Set down the whole listing verbatim.

[Data Boundary: Start]

(** C1: the guard of the bounds-checked variant (PS5EMU1) turns an
    access with A < 0 or A + K beyond the memory size away (the read
    returns 0, the write leaves memory as it was, nothing is raised) when
    the address is a Python int, and when it is a uint32 whose A + K does
    not reach 2^32.  For a uint32 address from 2^32 - 4 on, as LDR and
    STR pass it, A + 4 wraps to 0..3: the guard lets the access through,
    the slice is empty, and the read raises IndexError, the write (of a
    value of the uint32 range) ValueError. *)
Theorem C1_checked_memory_guard_misses_a_wrapped_address (memory : list Z) (A K : Z) :
  4 <= len memory <= 2 ^ 32 - 4 ->
  A < 0 \/ A + K > len memory ->
  (K = 4 ->
     (PS5EMU1.read_uint32 py_int memory A = Ok 0 /\
      forall value, PS5EMU1.write_uint32 py_int memory A value = Ok memory) /\
     (A < 2 ^ 32 - 4 ->
      PS5EMU1.read_uint32 np_uint32 memory A = Ok 0 /\
      forall value, PS5EMU1.write_uint32 np_uint32 memory A value = Ok memory) /\
     (2 ^ 32 - 4 <= A < 2 ^ 32 ->
      PS5EMU1.read_uint32 np_uint32 memory A = Raise IndexError /\
      forall value, 0 <= value < 2 ^ 32 ->
        PS5EMU1.write_uint32 np_uint32 memory A value = Raise ValueError)) /\
  (forall values, len values = K -> A + K < 2 ^ 32 ->
     PS5EMU1.write_bytes memory A values = Ok memory).
Proof.
  intros Hlen Hout. split.
  - intros ->. split; [|split].
    + apply checked_access_turned_away. exact Hout.
    + intros HA. apply checked_access_turned_away.
      destruct Hout as [Hneg|Hpast]; [left; exact Hneg|right].
      rewrite add_exact by lia. exact Hpast.
    + intros HA. destruct (checked_access_wrapped memory A Hlen HA) as [Hread Hwrite].
      split; [exact Hread|]. intros value _. apply Hwrite.
  - intros values <- HA. unfold PS5EMU1.write_bytes.
    destruct (Z.ltb_spec A 0) as [Hneg|Hpos]; [reflexivity|].
    rewrite add_exact by (pose proof (len_nonneg values); lia).
    destruct (Z.gtb_spec (A + len values) (len memory)); [reflexivity|lia].
Qed.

[Data Boundary: End]

• _Expected answer_:
(** C1: the guard of the bounds-checked variant (PS5EMU1) turns an
    access with A < 0 or A + K beyond the memory size away (the read
    returns 0, the write leaves memory as it was, nothing is raised) when
    the address is a Python int, and when it is a uint32 whose A + K does
    not reach 2^32.  For a uint32 address from 2^32 - 4 on, as LDR and
    STR pass it, A + 4 wraps to 0..3: the guard lets the access through,
    the slice is empty, and the read raises IndexError, the write (of a
    value of the uint32 range) ValueError. *)
Theorem C1_checked_memory_guard_misses_a_wrapped_address (memory : list Z) (A K : Z) :
  4 <= len memory <= 2 ^ 32 - 4 ->
  A < 0 \/ A + K > len memory ->
  (K = 4 ->
     (PS5EMU1.read_uint32 py_int memory A = Ok 0 /\
      forall value, PS5EMU1.write_uint32 py_int memory A value = Ok memory) /\
     (A < 2 ^ 32 - 4 ->
      PS5EMU1.read_uint32 np_uint32 memory A = Ok 0 /\
      forall value, PS5EMU1.write_uint32 np_uint32 memory A value = Ok memory) /\
     (2 ^ 32 - 4 <= A < 2 ^ 32 ->
      PS5EMU1.read_uint32 np_uint32 memory A = Raise IndexError /\
      forall value, 0 <= value < 2 ^ 32 ->
        PS5EMU1.write_uint32 np_uint32 memory A value = Raise ValueError)) /\
  (forall values, len values = K -> A + K < 2 ^ 32 ->
     PS5EMU1.write_bytes memory A values = Ok memory).
Proof.
  intros Hlen Hout. split.
  - intros ->. split; [|split].
    + apply checked_access_turned_away. exact Hout.
    + intros HA. apply checked_access_turned_away.
      destruct Hout as [Hneg|Hpast]; [left; exact Hneg|right].
      rewrite add_exact by lia. exact Hpast.
    + intros HA. destruct (checked_access_wrapped memory A Hlen HA) as [Hread Hwrite].
      split; [exact Hread|]. intros value _. apply Hwrite.
  - intros values <- HA. unfold PS5EMU1.write_bytes.
    destruct (Z.ltb_spec A 0) as [Hneg|Hpos]; [reflexivity|].
    rewrite add_exact by (pose proof (len_nonneg values); lia).
    destruct (Z.gtb_spec (A + len values) (len memory)); [reflexivity|lia].
Qed.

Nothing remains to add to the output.